──────── Supplied records ────────

Lemma extension_get s d k : core_ready s -> d ∈ kDomains ->
  getDatabaseValue true core_registry_call d k s
  = getDatabaseValue false core_registry_call d k (s : DbState D).
Proof.
  intros Hr Hd. destruct (api_get_law s d k ltac:(exact Hr) Hd) as (st & Hget & Hok).
  pose proof Hget as Hget'. simpl in Hget'. rewrite Hget'.
  unfold getDatabaseValue in *. rewrite domain_nonempty in * by done.
  unfold bind at 1. rewrite call_get.
  destruct Hr as [Hi _]. rewrite local_access_run in Hget' by done.
  unfold bind, ret. rewrite Hget'.
  destruct (Status_ok st) eqn:E.
  - destruct (proj1 Hok eq_refl) as [v Hv]. simpl in Hv. rewrite Hv. simpl.
    by rewrite lookup_singleton_eq.
  - assert (core_view s d !! k = None) as ->; [|done].
    apply eq_None_not_Some. intros H. by apply Hok in H.
Qed.

Lemma extension_scan s d prefix max : core_ready s -> d ∈ kDomains -> in_u64 max ->
  scanDatabaseKeys true core_registry_call d prefix max s
  = scanDatabaseKeys false core_registry_call d prefix max (s : DbState D).
Proof.
  intros Hr Hd Hm. unfold scanDatabaseKeys. rewrite domain_nonempty by done.
  unfold bind at 1. rewrite call_scan by done. destruct Hr as [Hi _].
  rewrite local_access_run by done. unfold bind, ret.
  destruct (active_scan d prefix max s) as [[[st keys]|e] s']; [|done].
  by rewrite omap_singleton_k.
Qed.

Lemma extension_delete s d k : core_ready s -> d ∈ kDomains ->
  deleteDatabaseValue true core_registry_call d k s
  = deleteDatabaseValue false core_registry_call d k (s : DbState D).
Proof.
  intros Hr Hd. unfold deleteDatabaseValue. rewrite domain_nonempty by done.
  unfold bind at 1. rewrite call_remove. destruct Hr as [Hi _].
  rewrite local_access_run by done. unfold bind, ret.
  by destruct (active_remove d k s) as [[st|e] s'].
Qed.

(** The dispatch of one write on the active plugin. *)
Lemma active_put_run s d k v : core_ready s -> d ∈ kDomains ->
  exists st s', active_put d k v s = (Ok st, s') /\ Status_ok st = true /\
    core_ready s' /\
    forall d', core_view s' d' = update_domain (core_view s) d (<[k := v]> (core_view s d)) d'.
Proof.
  intros [Hi Hr] Hd. destruct s as [p e a i]. unfold active_put, on_active, core_ready, core_view in *.
  simpl in *. destruct a; simpl.
  - pose proof (@put_law _ _ EphemeralFacts.laws e d k v Hr Hd) as H. simpl in H.
    eexists _, _. split; [done|]. simpl. naive_solver.
  - pose proof (put_law p d k v Hr Hd) as H. pose proof (put_ok p d k v Hr Hd) as Ho.
    destruct (db_put p d k v) as [st p']. simpl in Ho. rewrite Ho in H.
    eexists _, _. split; [done|]. simpl. naive_solver.
Qed.

Lemma local_batch_run s d data : core_ready s -> d ∈ kDomains ->
  exists st s', active_putBatch d data s = (Ok st, s') /\ Status_ok st = true /\
    core_ready s' /\
    forall d', core_view s' d' = update_domain (core_view s) d (put_all (core_view s d) data) d'.
Proof.
  intros Hr Hd. destruct (api_set_batch_law s d data ltac:(exact Hr) Hd) as (st & s' & Hset & Hr' & Hv).
  pose proof (api_set_batch_ok s d data st s' ltac:(exact Hr) Hd Hset) as Hok.
  simpl in Hset. unfold setDatabaseBatch in Hset.
  rewrite domain_nonempty, local_access_run in Hset by (done || apply Hr).
  exists st, s'. rewrite Hok in Hv. done.
Qed.
End ExtensionFacts.

(** ** Migrations *)

Section MigrationFacts.
Context {S : Type} {A : DatabaseAPI S} {L : DatabaseAPILaws S}.
Context {R : RapidJSON} {B : Boost} {PT : PTree}.

(** Ready, with the settings domain as it was. *)
Definition settings_kept (m : gmap string string) (s : S) : Prop :=
  api_ready s /\ api_view s kPersistentSettings = m.

Lemma api_set_run s d k v : api_ready s -> d ∈ kDomains ->
  exists st s', api_set d k v s = (Ok st, s') /\ api_ready s' /\
    forall d', api_view s' d' =
      if Status_ok st then update_domain (api_view s) d (<[k := v]> (api_view s d)) d'
      else api_view s d'.
Proof. intros Hr Hd. exact (api_set_batch_law s d [(k, v)] Hr Hd). Qed.

Lemma api_set_keeps_settings m s d k v :
  settings_kept m s -> d ∈ kDomains -> d <> kPersistentSettings ->
  exists st s', api_set d k v s = (Ok st, s') /\ settings_kept m s'.
Proof.
  intros [Hr Hm] Hd Hne. destruct (api_set_run s d k v Hr Hd) as (st & s' & E & Hr' & Hv).
  exists st, s'. split; [done|]. split; [done|]. rewrite Hv, <- Hm.
  destruct (Status_ok st); [|done]. unfold update_domain. by case_decide.
Qed.

Lemma api_delete_keeps_settings m s d k :
  settings_kept m s -> d ∈ kDomains -> d <> kPersistentSettings ->
  exists st s', api_delete d k s = (Ok st, s') /\ settings_kept m s'.
Proof.
  intros [Hr Hm] Hd Hne. destruct (api_delete_law s d k Hr Hd) as (st & s' & E & Hr' & Hv).
  exists st, s'. split; [done|]. split; [done|]. rewrite Hv, <- Hm.
  destruct (Status_ok st); [|done]. unfold update_domain. by case_decide.
Qed.
(* ===== verification/Host.v ===== *)
(** * The host the daemon runs on

    What the components ask of the operating system and of the build: the
    clock, random numbers, SQL, the SHA-1 digest, the version and the platform.
    All of it is outside the repository, so it is the class [Host] with the
    laws [HostLaws]; [sim_host] is a concrete instance. The version and platform
    checks on top of it are osquery's own (osquery/main/lib.cpp,
    osquery/core/system.cpp). *)
From S2P Require Import Prelude Boost Conversions Json Database DatabaseFacts Query.

Class Host (S : Type) := {
  (** [getUnixTime()]. *)
  getUnixTime : M S Z;
  (** One value of a [std::uniform_int_distribution<size_t>(a, b)] drawn from a
      generator seeded with the clock. *)
  uniform_int : Z -> Z -> M S Z;
  (** [SQL results(q)]: its status and rows. *)
  run_sql : string -> M S (Status * QueryData);
}.

Class HostLaws (S : Type) {A : DatabaseAPI S} {L : DatabaseAPILaws S} {H : Host S} := {
  time_law s : api_ready s ->
    exists t s', getUnixTime s = (Ok t, s') /\ in_u64 t /\ api_ready s' /\
    forall d, api_view s' d = api_view s d;
  uniform_law s a b : api_ready s -> (a <= b)%Z ->
    exists v s', uniform_int a b s = (Ok v, s') /\ (a <= v <= b)%Z /\ api_ready s' /\
    forall d, api_view s' d = api_view s d;
}.

(** Constants of the build and of the machine. *)
Class Build := {
  kSDKVersion : string;
  kSDKPlatform : string;
  kPlatformType : Z;
  (** [getHostname()]. *)
  machine_hostname : string;
  (** The hexadecimal digest of [Hash(HASH_TYPE_SHA1)]. *)
  sha1_hex : string -> string;
}.

(** ** A concrete host: a store in memory and a clock that advances by one *)

#[export] Instance pair_api {S T} {A : DatabaseAPI S} : DatabaseAPI (S * T) := {
  api_get d k := zoom fst (fun s p => (s, p.2)) (api_get d k);
  api_set_batch d l := zoom fst (fun s p => (s, p.2)) (api_set_batch d l);
  api_delete d k := zoom fst (fun s p => (s, p.2)) (api_delete d k);
  api_delete_range d l h := zoom fst (fun s p => (s, p.2)) (api_delete_range d l h);
  api_scan d p := zoom fst (fun s p => (s, p.2)) (api_scan d p);
}.

#[export] Instance pair_laws {S T} {A : DatabaseAPI S} {L : DatabaseAPILaws S}
    : DatabaseAPILaws (S * T).
Proof.
  refine {| api_view s := api_view s.1; api_ready s := api_ready s.1 |};
    intros [s t]; simpl; unfold zoom; simpl.
  - intros d k Hr Hd. destruct (api_get_law s d k Hr Hd) as (st & -> & H). by exists st.
  - intros d l Hr Hd. destruct (api_set_batch_law s d l Hr Hd) as (st & s' & -> & H). by exists st, (s', t).
  - intros d k Hr Hd. destruct (api_delete_law s d k Hr Hd) as (st & s' & -> & H). by exists st, (s', t).
  - intros d l h Hr Hd. destruct (api_delete_range_law s d l h Hr Hd) as (st & s' & -> & H).
    by exists st, (s', t).
  - intros d p Hr Hd. destruct (api_scan_law s d p Hr Hd) as (st & keys & -> & H). by exists st, keys.
Defined.

#[export] Instance pair_reliable {S T} {A : DatabaseAPI S} {L : DatabaseAPILaws S}
    {Rel : DatabaseAPIReliable S} : DatabaseAPIReliable (S * T).
Proof.
  split; intros [s t]; simpl; unfold zoom; simpl.
  - intros d l st s' Hr Hd. destruct (api_set_batch d l s) as [[] s1] eqn:E; [|done].
    intros [= -> _]. by eapply api_set_batch_ok.
  - intros d k st s' Hr Hd. destruct (api_delete d k s) as [[] s1] eqn:E; [|done].
    intros [= -> _]. by eapply api_delete_ok.
  - intros d l h st s' Hr Hd. destruct (api_delete_range d l h s) as [[] s1] eqn:E; [|done].
    intros [= -> _]. by eapply api_delete_range_ok.
  - intros d p st keys s' Hr Hd. destruct (api_scan d p s) as [[] s1] eqn:E; [|done].
    intros [= -> _]. by eapply api_scan_ok.
Qed.

Abbreviation Sim := (DbState Ephemeral.DBType * Z)%type.

#[export] Instance sim_host : Host Sim := {
  getUnixTime s := (Ok (u64 s.2), (s.1, (s.2 + 1)%Z));
  uniform_int a b := ret a;
  run_sql q := ret (Status_success, []);
}.

#[export] Instance sim_host_laws {R : RapidJSON} {B : Boost} : HostLaws Sim.
Proof.
  split; intros [s t].
  - intros Hr. eexists _, _. split; [done|]. split; [apply u64_range|]. by split.
  - intros a b Hr Hab. eexists _, _. split; [done|]. split; [lia|]. by split.
Qed.

#[export] Instance sim_build : Build := {
  kSDKVersion := "3.2.6";
  kSDKPlatform := "linux";
  kPlatformType := 9;
  machine_hostname := "host";
  sha1_hex s := s;
}.

(** A freshly initialized daemon on that host. *)
Definition sim0 : Sim := (mkDbState ∅ ∅ false true, 1500000000%Z).

Lemma sim0_ready {R : RapidJSON} {B : Boost} : api_ready sim0.
Proof. split; [done|]. intros d k v. unfold Ephemeral.domain_map. simpl. by rewrite lookup_empty. Qed.

(** ** Version and platform checks *)

Section Checks.
Context {B : Boost} {Bd : Build}.

(** [a.compare(b) < 0]. *)
Definition str_lt (a b : string) : bool := bool_decide (String.le a b) && negb (bool_decide (a = b)).

(** The body of the [try] block of [versionAtLeast]: [Some] is a [return]. *)
Definition compare_chunk (chunk required : string) : result (option bool) :=
  match stoi 10 chunk, stoi 10 required with
  | Ok c, Ok r =>
      if (c <? r)%Z then Ok (Some false) else if (r <? c)%Z then Ok (Some true) else Ok None
  | Throw e, _ => Throw e
  | _, Throw e => Throw e
  end.

Fixpoint version_loop (build required : list string) : result bool :=
  match build with
  | [] => Ok true
  | chunk :: build =>
      match required with
      | [] => Ok true
      | req :: required =>
          match compare_chunk chunk req with
          | Ok (Some b) => Ok b
          | Ok None => version_loop build required
          | Throw (InvalidArgument _) =>
              if str_lt chunk req then Ok false else version_loop build required
          | Throw e => Throw e
          end
      end
  end.

(** Is the [sdk] version at least [v]? *)
Definition versionAtLeast (v sdk : string) : result bool :=
  if bool_decide (v = "0.0.0") || bool_decide (sdk = "0.0.0") then Ok true
  else version_loop (split sdk ".") (split v ".").

Definition TYPE_POSIX : Z := 1.
Definition TYPE_WINDOWS : Z := 2.
Definition TYPE_BSD : Z := 4.
Definition TYPE_LINUX : Z := 8.
Definition TYPE_OSX : Z := 16.
Definition TYPE_FREEBSD : Z := 32.

Definition isPlatform (a t : Z) : bool := negb (Z.land t a =? 0)%Z.

(** [s.find(sub) != std::string::npos]. *)
Definition contains (s sub : string) : bool :=
  match String.index 0 sub s with Some _ => true | None => false end.

Definition checkPlatform (platform : string) : bool :=
  if is_empty platform || bool_decide (platform = "null") then true
  else if contains platform "any" || contains platform "all" then true
  else
    let linux_type := contains platform "linux" || contains platform "ubuntu"
                      || contains platform "centos" in
    if linux_type && isPlatform TYPE_LINUX kPlatformType then true
    else
      let posix_type := contains platform "posix" in
      if posix_type && isPlatform TYPE_POSIX kPlatformType then true
      else contains platform kSDKPlatform.
End Checks.

(** The unit tests of the version comparison. *)
Example version_tests :
  versionAtLeast "1.1.1" "0.0.1" = Ok false /\ versionAtLeast "1.1.1" "1.1.1" = Ok true /\
  versionAtLeast "1.1.1" "1.1.2" = Ok true /\ versionAtLeast "1.1.10" "1.1.9" = Ok false /\
  versionAtLeast "99999999999.0.0" "3.2.6" = Throw (OutOfRange "stoi").
Proof. by vm_compute. Qed.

────────

▶ [To do]
Every line of the material above that contains "Hget" should be counted; give the total only.

▶ [Your solution]
4